Segment Start: Given data
Lemma teardown_angles (w : world) :
  angles (log (teardown w)) = angles (log w).
Proof.
  rewrite teardown_log, destroy_surface_log.
  destruct (is_null (compositor (d w))), (is_null (shell (d w))),
    (is_null (callback (win w))); reflexivity.
Qed.

Lemma dispatch_angles_in_range (ev : event) (w : world) :
  Forall (fun a => 0 <= a < 360) (angles (log w)) ->
  Forall (fun a => 0 <= a < 360) (angles (log (dispatch ev w))).
Proof.
  intro H.
  assert (Hc : match ev with
               | Done cb _ => is_live_callback cb w = false
               | _ => True
               end ->
               Forall (fun a => 0 <= a < 360) (angles (log (dispatch ev w)))).
  { intro Hq. destruct (dispatch_calm ev w Hq) as (_ & _ & He).
    rewrite (neutral_ext_angles _ _ He). exact H. }
  destruct ev; try (apply Hc; exact I).
  destruct (is_live_callback cb w) eqn:Hl; [ | apply Hc; reflexivity ].
  simpl. rewrite Hl, redraw_angles_log.
  constructor; [ apply angle_deg_range | exact H ].
Qed.

(** In every run, whatever timestamps the server sends, every rotation
    angle uploaded lies in [0, 360). *)
Theorem every_angle_in_range env argv (script : list batch) :
  Forall (fun a => 0 <= a < 360)
         (angles (requests (final (main env argv script)))).
Proof.
  unfold requests. rewrite angles_rev. apply Forall_rev.
  apply (main_run (fun _ => True)
           (fun w => Forall (fun a => 0 <= a < 360) (angles (log w)))).
  - intros w w' Hs H.
    rewrite (neutral_ext_angles (log w) (log w')); [ exact H | ].
    apply (ext_by_neutral negotiation_request);
      [ exact negotiation_neutral | apply still_ext, Hs ].
  - intros ev w _. apply dispatch_angles_in_range.
  - intros env0 w H. destruct (quiet_init_gl env0 w) as ((_ & _ & He) & _).
    rewrite (neutral_ext_angles _ _ He). exact H.
  - intros env0 w u w' _ H. rewrite redraw_angles_log.
    constructor; [ apply angle_deg_range | exact H ].
  - intros w H. rewrite teardown_angles. exact H.
  - apply sent_True.
  - unfold main_init. split_ifs; constructor.
Qed.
Segment End: Given data
Only the lines from the one containing "- intros ev" to the end of the listing belong in the output, each reproduced exactly.

- Written solution
  - intros ev w _. apply dispatch_angles_in_range.
  - intros env0 w H. destruct (quiet_init_gl env0 w) as ((_ & _ & He) & _).
    rewrite (neutral_ext_angles _ _ He). exact H.
  - intros env0 w u w' _ H. rewrite redraw_angles_log.
    constructor; [ apply angle_deg_range | exact H ].
  - intros w H. rewrite teardown_angles. exact H.
  - apply sent_True.
  - unfold main_init. split_ifs; constructor.
Qed.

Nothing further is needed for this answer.